Try it → Return only the stretch of the material below that begins with the line containing "[]) eq_refl eq_refl" and ends with the line containing "(@throw A e).", exactly; both of those lines belong to it.

Material for this task →
(** The run of an update whose body is an object, whether the service
    takes the call or not. *)
Lemma update_project_outcome event w pid s b :
  path_id event = inr (VStr pid) →
  dict_get event "body" = VStr s →
  json_loads s = inr (VDict b) →
  update_project event w
  = match store_fault
            (UpdateItem (VStr pid) (dict_get b "name")
               (dict_get b "description") (dict_get b "status")) with
    | Some e => (inl e, w)
    | None =>
        (inr {| statusCode := 200;
                body := json_dumps
                          (message "Project updated successfully") |},
         with_table w
           (<[pid := set_fields pid (dict_get b "name")
                       (dict_get b "description") (dict_get b "status")
                       (table w !! pid)]> (table w)))
    end.
Proof.
  intros Hid Hb Hs.
  destruct (store_fault _) as [e|] eqn:Hc.
  - by apply (update_project_rejected _ _ pid s b).
  - by apply (update_project_run _ _ pid s b).
Qed.

(** The run of a create whose body is an object. *)
Lemma create_project_outcome event w s b :
  dict_get event "body" = VStr s →
  json_loads s = inr (VDict b) →
  let item :=
    project_item (uuid4 (drawn w)) (dict_get b "name")
      (dict_get b "description") (dict_get b "status")
      (dict_get b "createdAt") in
  create_project event w
  = match store_fault (PutItem item) with
    | Some e => (inl e, after_draw w)
    | None =>
        (inr {| statusCode := 201; body := json_dumps (VDict item) |},
         with_table (after_draw w) (<[uuid4 (drawn w) := item]> (table w)))
    end.
Proof.
  intros Hb Hs item. unfold item.
  destruct (store_fault _) as [e|] eqn:Hc.
  - by apply (create_project_rejected _ _ s b).
  - by apply (create_project_run _ _ s b).
Qed.

End Bodies.

(** X9. A body that is JSON but not an object (an array, a text, a number,
    [null]) makes create and update answer status 500 with the body
    [{"message": "An internal error occurred: '<type>' object has no
    attribute 'get'"}], the text of the [AttributeError] that names the
    type of the parsed value; the text is printed, the table is as before,
    and create has by then drawn an identifier. *)
Theorem X9_body_not_an_object {rt : Runtime} event context w s v :
  dict_get event "body" = VStr s →
  json_loads s = inr v →
  (∀ d, v ≠ VDict d) →
  let e := "'" ++ type_name v ++ "' object has no attribute 'get'" in
  let failed (w1 : world) : response * world :=
    ({| statusCode := 500;
        body :=
          json_dumps
            (VDict [("message",
                     VStr ("An internal error occurred: " ++ e))]) |},
     {| table := table w1; drawn := drawn w1;
        stdout := app (stdout w1) ["Error executing function: " ++ e] |})
  in
  (requests "POST" "/projects" event →
   lambda_handler event context w = failed (after_draw w))
  ∧ (∀ x, no_sep slash x = true →
          requests "PUT" ("/projects/" ++ x) event →
          lambda_handler event context w = failed w).
Proof.
  intros Hb Hs Hv e failed.
  assert (∀ w1, (internal_error e, caught e w1) = failed w1) as Hf
    by reflexivity.
  split.
  - intros Hr. rewrite (lambda_handler_projects _ _ _ "POST" _ Hr eq_refl).
    rewrite <- Hf.
    apply handle_errors_raised, (create_project_not_object _ _ s);
      [|done|done].
    by rewrite dict_get_bound.
  - intros x Hx [Hm Hp].
    rewrite (lambda_handler_by_id _ _ _ x "PUT" _ Hx Hp Hm eq_refl).
    rewrite <- Hf.
    apply handle_errors_raised, (update_project_not_object _ _ x s);
      [apply path_id_bound| |done|done].
    by rewrite dict_get_bound.
Qed.

(** A create whose body is the empty array. *)
Lemma X9_body_not_an_object_witness :
  lambda_handler (rt := Sample.runtime)
    (Sample.request "POST" "/projects" (VStr "[]")) VNone Sample.world_A
  = ({| statusCode := 500;
        body :=
          Sample.dumps
            (VDict [("message",
                     VStr ("An internal error occurred: "
                           ++ "'list' object has no attribute 'get'"))]) |},
     {| table := table Sample.world_A; drawn := 1;
        stdout :=
          ["Error executing function: "
           ++ "'list' object has no attribute 'get'"] |}).
Proof.
  apply (proj1 (X9_body_not_an_object (rt := Sample.runtime)
                  (Sample.request "POST" "/projects" (VStr "[]")) VNone
                  Sample.world_A "[]" (VList []) eq_refl eq_refl
                  ltac:(discriminate))).
  split; reflexivity.
Defined.
Lemma invalid_tip_is_stopped_by_the_form_witness :
  exists msg,
    TipModal.validateForm "0.1" (Scenario.session "0.05") Scenario.bob = Some msg
    /\ TipModal.handleSendTip "0.1" (Scenario.session "0.05") Scenario.bob
         Scenario.fresh_dialog Scenario.on_shardeum
       = (TipModal.Ui (Some msg) None false false, Scenario.on_shardeum)
    /\ count is_submission
         (calls_since Scenario.on_shardeum
            (snd (TipModal.handleSendTip "0.1" (Scenario.session "0.05") Scenario.bob
                    Scenario.fresh_dialog Scenario.on_shardeum)))
       = 0%nat.
Proof.
  apply (invalid_tip_is_stopped_by_the_form "0.1" (Scenario.session "0.05")
           Scenario.bob Scenario.fresh_dialog Scenario.on_shardeum).
  right. left. vm_compute. reflexivity.
Defined.

(** ** The effect monad *)

Lemma bind_ret_inv {A B} (m : M A) (k : A -> M B) (w w' : world) (b : B) :
  bind m k w = (Ret b, w') ->
  exists a w1, m w = (Ret a, w1) /\ k a w1 = (Ret b, w').
Proof.
  unfold bind. destruct (m w) as [[a|e] w1]; [eauto|discriminate].
Qed.

Lemma try_catch_rethrow {A} (m : M A) (w : world) :
  try_catch m (fun error => throw error) w = m w.
Proof.
  unfold try_catch, throw. now destruct (m w) as [[a|e] w1].
Qed.

Lemma await_ret_inv (c : call) (w w' : world) (v : value) :
  await c w = (Ret v, w') ->
  oracle w (trace w) c = Resolve v /\ w' = with_trace (trace w ++ [c]) w.
Proof.
  unfold await. destruct (oracle w (trace w) c); intros H; inversion H; auto.
Qed.

Lemma prop_ret_inv (k : string) (v x : value) (w w' : world) :
  prop k v w = (Ret x, w') -> Val.get k v = Some x /\ w' = w.
Proof.
  unfold prop, ret, throw. destruct (Val.get k v); intros H; inversion H; auto.
Qed.

Lemma client_ret {A} (a : A) : client (ret a).
Proof. intros w. now split. Qed.

Lemma client_throw {A} (e : js_error) : client (@throw A e).
Proof. intros w. now split. Qed.

Lemma client_await (c : call) : client (await c).
Proof.
  intros w. unfold await. now destruct (oracle w (trace w) c).
Qed.

Lemma client_bind {A B} (m : M A) (k : A -> M B) :
  client m -> (forall a, client (k a)) -> client (bind m k).
Proof.
  intros Hm Hk w. unfold bind. specialize (Hm w).
  destruct (m w) as [[a|e] w1]; cbn [snd] in *; [|exact Hm].
  destruct (Hk a w1) as (Ho & Hs). destruct Hm as (Ho1 & Hs1).
  split; congruence.
Qed.

Lemma client_try_catch {A} (m : M A) (h : js_error -> M A) :
  client m -> (forall e, client (h e)) -> client (try_catch m h).
Proof.
  intros Hm Hh w. unfold try_catch. specialize (Hm w).
  destruct (m w) as [[a|e] w1]; cbn [snd] in *; [exact Hm|].
  destruct (Hh e w1) as (Ho & Hs). destruct Hm as (Ho1 & Hs1).
  split; congruence.
Qed.

Lemma client_cond {A} (b : world -> bool) (m1 m2 : M A) :
  client m1 -> client m2 -> client (fun w => if b w then m1 w else m2 w).
Proof.
  intros H1 H2 w. destruct (b w); [apply H1|apply H2].
Qed.

Lemma client_prop (k : string) (v : value) : client (prop k v).
Proof.
  unfold prop. destruct (Val.get k v); [apply client_ret|apply client_throw].
Qed.

Lemma client_ethereum_request (method : string) (params : list value) :
  client (ethereum_request method params).
Proof.
  apply (client_cond ethereum (await _) (throw _));
    [apply client_await|apply client_throw].
Qed.

Lemma client_run {A} (m : M A) (w w' : world) (r : outcome A) :
  client m -> m w = (r, w') -> oracle w' = oracle w /\ store w' = store w.
Proof.
  intros Hm Hrun. specialize (Hm w). now rewrite Hrun in Hm.
Qed.

Create HintDb client.
#[local] Hint Resolve client_ret client_throw client_await client_prop
  client_ethereum_request : client.

Ltac client_steps :=
  repeat match goal with
    | |- client (try_catch _ _) => apply client_try_catch; [|intros ?; cbv beta]
    | |- client (bind _ _) => apply client_bind; [|intros ?; cbv beta]
    | |- client _ => solve [auto with client]
    end.

Lemma client_post (envelope : value) : client (ShardeumAPI.post envelope).
Proof. unfold ShardeumAPI.post. client_steps. Qed.

Lemma client_verifyNetwork : client ShardeumAPI.verifyNetwork.
Proof. unfold ShardeumAPI.verifyNetwork. client_steps. Qed.

Lemma client_init_provider : client ShardeumAPI.init_provider.
Proof.
  intros w. unfold ShardeumAPI.init_provider.
  now destruct (negb (api_provider w) && ethereum w).
Qed.

Lemma client_init_signer : client ShardeumAPI.init_signer.
Proof.
  intros w. unfold ShardeumAPI.init_signer.
  destruct (negb (api_signer w) && api_provider w); [|now split].
  unfold await. now destruct (oracle w (trace w) GetSigner).
Qed.

#[local] Hint Resolve client_post client_verifyNetwork client_init_provider
  client_init_signer : client.

Lemma client_sendTransaction (to amount : string) (gasLimit : option Z) :
  client (ShardeumAPI.sendTransaction to amount gasLimit).
Proof.
  unfold ShardeumAPI.sendTransaction.
  apply client_try_catch; [|auto with client].
  apply client_bind; [auto with client|intros _].
  apply client_bind; [auto with client|intros _].
  apply (client_cond (fun w => negb (api_signer w)) (throw _)); [auto with client|].
  apply client_bind; [auto with client|intros ok].
  destruct (negb ok); [auto with client|].
  apply client_bind; [auto with client|intros fromAddress].
  destruct (Units.toBaseUnits amount) as [value|]; [|auto with client].
  unfold ShardeumAPI.getGasPrice, ShardeumAPI.estimateGas.
  apply client_bind; [auto with client|intros gasPrice].
  apply client_bind; [|intros finalGasLimit; client_steps].
  destruct gasLimit as [[| |]|]; auto with client.
Qed.
(** * SuiviScolaire: the in-memory repository and its reporting queries

    A shallow embedding of
    - [server/storage.ts] (class [MemStorage]),
    - the [/api/statistics/top-absentees] handler of [server/routes.ts],
    - the threshold report of [client/src/pages/absences/AbsenceReports.tsx],
    followed by the properties of the specification that concern them.

    Modelling choices.
    - Numbers.  Every numeric column of [shared/schema.ts] is [serial] or
      [integer]; identifiers and foreign keys are modelled as [Z].  The
      counters of [nextIds] start at 1 and only grow by [++], so they stay
      integers; JavaScript represents them exactly below 2^53.
    - Objects.  The storage never looks at the shape of a record: it builds
      [{ ...data, id }] and [{ ...existing, ...partial }] and compares a
      few foreign keys with [===].  A record is therefore a finite map from
      field names to values, [undefined] being the absence of a key.
    - [Map].  A JavaScript [Map] iterates in insertion order, [set] on an
      existing key keeps its position and [delete] removes the entry.  It is
      modelled as an association list whose keys are pairwise distinct.
    - Values.  The fields the code reads are numbers and strings; a
      timestamp (the [date] of a session) is only stored and handed back,
      and is carried as its JSON value.
    - [async].  No method of [MemStorage] suspends between the read and the
      write of a record; [batchCreateAbsences] awaits [createAbsence] between
      two turns of its loop and nothing else of the store runs in between
      (one writer at a time).  A call is one state transition, modelled as a
      function from the store to a result and the next store. *)

From Stdlib Require Import ZArith List Lia Permutation Sorted.
From stdpp Require Import base decidable option list sorting gmap strings.
From stdpp Require Import pretty.

Local Open Scope Z_scope.

(** ** JavaScript values, objects and [Map] *)

Module Js.

Inductive Val : Type :=
  | VNum (n : Z)
  | VStr (s : string)
  | VBool (b : bool)
  | VNull.

#[global] Instance Val_eq_dec : EqDecision Val.
Proof. solve_decision. Defined.

(** An object literal: field name to value; a missing key reads as
    [undefined], which is [None] below. *)
Abbreviation Obj := (gmap string Val).
(** [sep.join(parts)] *)
Fixpoint str_join (sep : string) (parts : list string) : string :=
  match parts with
  | [] => EmptyString
  | [w] => w
  | w :: ws => (w +:+ sep +:+ str_join sep ws)%string
  end.

(** [s[:n]] *)
Fixpoint str_take (n : nat) (s : string) : string :=
  match n, s with
  | O, _ => EmptyString
  | S n, EmptyString => EmptyString
  | S n, String c s => String c (str_take n s)
  end.

Lemma app_assoc_str (a b c : string) : ((a +:+ b) +:+ c)%string = (a +:+ b +:+ c)%string.
Proof. induction a as [|x a IH]; [done|]. exact (f_equal (String x) IH). Qed.
Lemma app_nil_str (a : string) : (a +:+ "")%string = a.
Proof. induction a as [|x a IH]; [done|]. exact (f_equal (String x) IH). Qed.

(** [x or y] on strings *)
Definition str_or (x y : string) : string := if str_nonempty x then x else y.

Lemma str_or_nonempty a b : b ≠ ""%string → str_or a b ≠ ""%string.
Proof. unfold str_or. by destruct a. Qed.

Definition str_leb (a b : string) : bool := String.leb a b.
Definition str_ltb (a b : string) : bool := String.ltb a b.

Lemma lstrip_idemp p s : lstrip p (lstrip p s) = lstrip p s.
Proof.
  induction s as [|c s IH]; simpl; [done|].
  destruct (p c) eqn:Hc; [done|]. simpl. by rewrite Hc.
Qed.

Lemma rstrip_idemp p s : rstrip p (rstrip p s) = rstrip p s.
Proof.
  induction s as [|c s IH]; simpl; [done|].
  destruct (rstrip p s) as [|d t] eqn:Hs.
  - destruct (p c) eqn:Hc; simpl; [done|]. by rewrite Hc.
  - remember (String d t) as u eqn:Hu. simpl. rewrite IH. by rewrite Hu.
Qed.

Output →
                  Sample.world_A "[]" (VList []) eq_refl eq_refl
                  ltac:(discriminate))).
  split; reflexivity.
Defined.
Lemma invalid_tip_is_stopped_by_the_form_witness :
  exists msg,
    TipModal.validateForm "0.1" (Scenario.session "0.05") Scenario.bob = Some msg
    /\ TipModal.handleSendTip "0.1" (Scenario.session "0.05") Scenario.bob
         Scenario.fresh_dialog Scenario.on_shardeum
       = (TipModal.Ui (Some msg) None false false, Scenario.on_shardeum)
    /\ count is_submission
         (calls_since Scenario.on_shardeum
            (snd (TipModal.handleSendTip "0.1" (Scenario.session "0.05") Scenario.bob
                    Scenario.fresh_dialog Scenario.on_shardeum)))
       = 0%nat.
Proof.
  apply (invalid_tip_is_stopped_by_the_form "0.1" (Scenario.session "0.05")
           Scenario.bob Scenario.fresh_dialog Scenario.on_shardeum).
  right. left. vm_compute. reflexivity.
Defined.

(** ** The effect monad *)

Lemma bind_ret_inv {A B} (m : M A) (k : A -> M B) (w w' : world) (b : B) :
  bind m k w = (Ret b, w') ->
  exists a w1, m w = (Ret a, w1) /\ k a w1 = (Ret b, w').
Proof.
  unfold bind. destruct (m w) as [[a|e] w1]; [eauto|discriminate].
Qed.

Lemma try_catch_rethrow {A} (m : M A) (w : world) :
  try_catch m (fun error => throw error) w = m w.
Proof.
  unfold try_catch, throw. now destruct (m w) as [[a|e] w1].
Qed.

Lemma await_ret_inv (c : call) (w w' : world) (v : value) :
  await c w = (Ret v, w') ->
  oracle w (trace w) c = Resolve v /\ w' = with_trace (trace w ++ [c]) w.
Proof.
  unfold await. destruct (oracle w (trace w) c); intros H; inversion H; auto.
Qed.

Lemma prop_ret_inv (k : string) (v x : value) (w w' : world) :
  prop k v w = (Ret x, w') -> Val.get k v = Some x /\ w' = w.
Proof.
  unfold prop, ret, throw. destruct (Val.get k v); intros H; inversion H; auto.
Qed.

Lemma client_ret {A} (a : A) : client (ret a).
Proof. intros w. now split. Qed.

Lemma client_throw {A} (e : js_error) : client (@throw A e).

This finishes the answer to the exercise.